Definition on_agent {R} (m : P R) : A R := fun w =>
  match m (w_tls w, w_user w) with
  | Val (a, (t, u)) => Val (a, mk_world t (w_rings w) (w_fds w) (w_ioctls w) u)
  | Fault f => Fault f
  end.

(** * Formats *)

Definition fmt_d (z : Z) : str := dec (s32 (u32 z)).     (* %d *)
Definition fmt_u (z : Z) : str := dec (u32 z).           (* %u *)
Definition fmt_ld (z : Z) : str := dec (s64 z).          (* %ld *)

(** What [writef] prints of a call path: one entry per run of entries with the
    same method. *)
Fixpoint path_pieces (prev : option Z) (path : list (Z * str)) : list str :=
  match path with
  | [] => []
  | (m, line) :: path =>
    (if decide (prev = Some m) then [] else [line ++ lit ":" ++ fmt_d m ++ lit " "]) ++
    path_pieces (Some m) path
  end.

Section Profiler.
Context (gettid : Z).
Context (sys_open : str -> open_result) (answers : nat -> write_event) (close_ok : bool) (ffuel : nat).

(** [stream->writef(text)] through a field of the data of the thread. *)
Definition td_writef (field : thread_data_t -> option OUTPUT)
  (set : option OUTPUT -> thread_data_t -> thread_data_t) (text : str) : P unit :=
  o ← tls_op (TD_GET gettid field);
  match o with
  | None => prog_fault UndefinedBehaviour
  | Some o =>
    '(_, o) ← prog_lift (writef sys_open answers ffuel text o);
    tls_op (TD_SET gettid (set (Some o)))
  end.

Fixpoint td_write_all field set (pieces : list str) : P unit :=
  match pieces with
  | [] => mret tt
  | t :: pieces => td_writef field set t;; td_write_all field set pieces
  end.

(** The line that a sample adds to a trace: the path and a number. *)
Definition trace_pieces (path : list (Z * str)) (n : Z) : list str :=
  path_pieces None path ++
  match path with [] => [] | _ => [lit "|" ++ fmt_d n ++ [ascii_of_nat 10]] end.

Definition write_trace field set (n : Z) : P unit :=
  o ← tls_op (TD_GET gettid field);
  match o with
  | None => mret tt
  | Some _ => p ← get_prof; td_write_all field set (trace_pieces (callpath_vec (loc p)) n)
  end.

(** [constructContext]; the result is always null. *)
Definition constructContext : P unit :=
  ctxt_tree ← tls_op (TD_GET gettid context_state);
  match ctxt_tree with
  | None => mret tt
  | Some _ =>
    p ← get_prof;
    write_trace output_state_trace set_output_state_trace (active_memory_usage (glob p));;
    write_trace output_state_cachemiss set_output_state_cachemiss 100000000
  end.

Definition GenericAnalysis : P unit := constructContext.

(** [Profiler::OnSample]; [tdata], [td] and [sizeof_td] are the addresses that
    [IsValidAddress] looks at. *)
Context (tdata td sizeof_td : Z).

# Aim of the task:
Everything in the data above should be output exactly as it stands.

# Task answer:
Definition on_agent {R} (m : P R) : A R := fun w =>
  match m (w_tls w, w_user w) with
  | Val (a, (t, u)) => Val (a, mk_world t (w_rings w) (w_fds w) (w_ioctls w) u)
  | Fault f => Fault f
  end.

(** * Formats *)

Definition fmt_d (z : Z) : str := dec (s32 (u32 z)).     (* %d *)
Definition fmt_u (z : Z) : str := dec (u32 z).           (* %u *)
Definition fmt_ld (z : Z) : str := dec (s64 z).          (* %ld *)

(** What [writef] prints of a call path: one entry per run of entries with the
    same method. *)
Fixpoint path_pieces (prev : option Z) (path : list (Z * str)) : list str :=
  match path with
  | [] => []
  | (m, line) :: path =>
    (if decide (prev = Some m) then [] else [line ++ lit ":" ++ fmt_d m ++ lit " "]) ++
    path_pieces (Some m) path
  end.

Section Profiler.
Context (gettid : Z).
Context (sys_open : str -> open_result) (answers : nat -> write_event) (close_ok : bool) (ffuel : nat).

(** [stream->writef(text)] through a field of the data of the thread. *)
Definition td_writef (field : thread_data_t -> option OUTPUT)
  (set : option OUTPUT -> thread_data_t -> thread_data_t) (text : str) : P unit :=
  o ← tls_op (TD_GET gettid field);
  match o with
  | None => prog_fault UndefinedBehaviour
  | Some o =>
    '(_, o) ← prog_lift (writef sys_open answers ffuel text o);
    tls_op (TD_SET gettid (set (Some o)))
  end.

Fixpoint td_write_all field set (pieces : list str) : P unit :=
  match pieces with
  | [] => mret tt
  | t :: pieces => td_writef field set t;; td_write_all field set pieces
  end.

(** The line that a sample adds to a trace: the path and a number. *)
Definition trace_pieces (path : list (Z * str)) (n : Z) : list str :=
  path_pieces None path ++
  match path with [] => [] | _ => [lit "|" ++ fmt_d n ++ [ascii_of_nat 10]] end.

Definition write_trace field set (n : Z) : P unit :=
  o ← tls_op (TD_GET gettid field);
  match o with
  | None => mret tt
  | Some _ => p ← get_prof; td_write_all field set (trace_pieces (callpath_vec (loc p)) n)
  end.

(** [constructContext]; the result is always null. *)
Definition constructContext : P unit :=
  ctxt_tree ← tls_op (TD_GET gettid context_state);
  match ctxt_tree with
  | None => mret tt
  | Some _ =>
    p ← get_prof;
    write_trace output_state_trace set_output_state_trace (active_memory_usage (glob p));;
    write_trace output_state_cachemiss set_output_state_cachemiss 100000000
  end.

Definition GenericAnalysis : P unit := constructContext.

(** [Profiler::OnSample]; [tdata], [td] and [sizeof_td] are the addresses that
    [IsValidAddress] looks at. *)
Context (tdata td sizeof_td : Z).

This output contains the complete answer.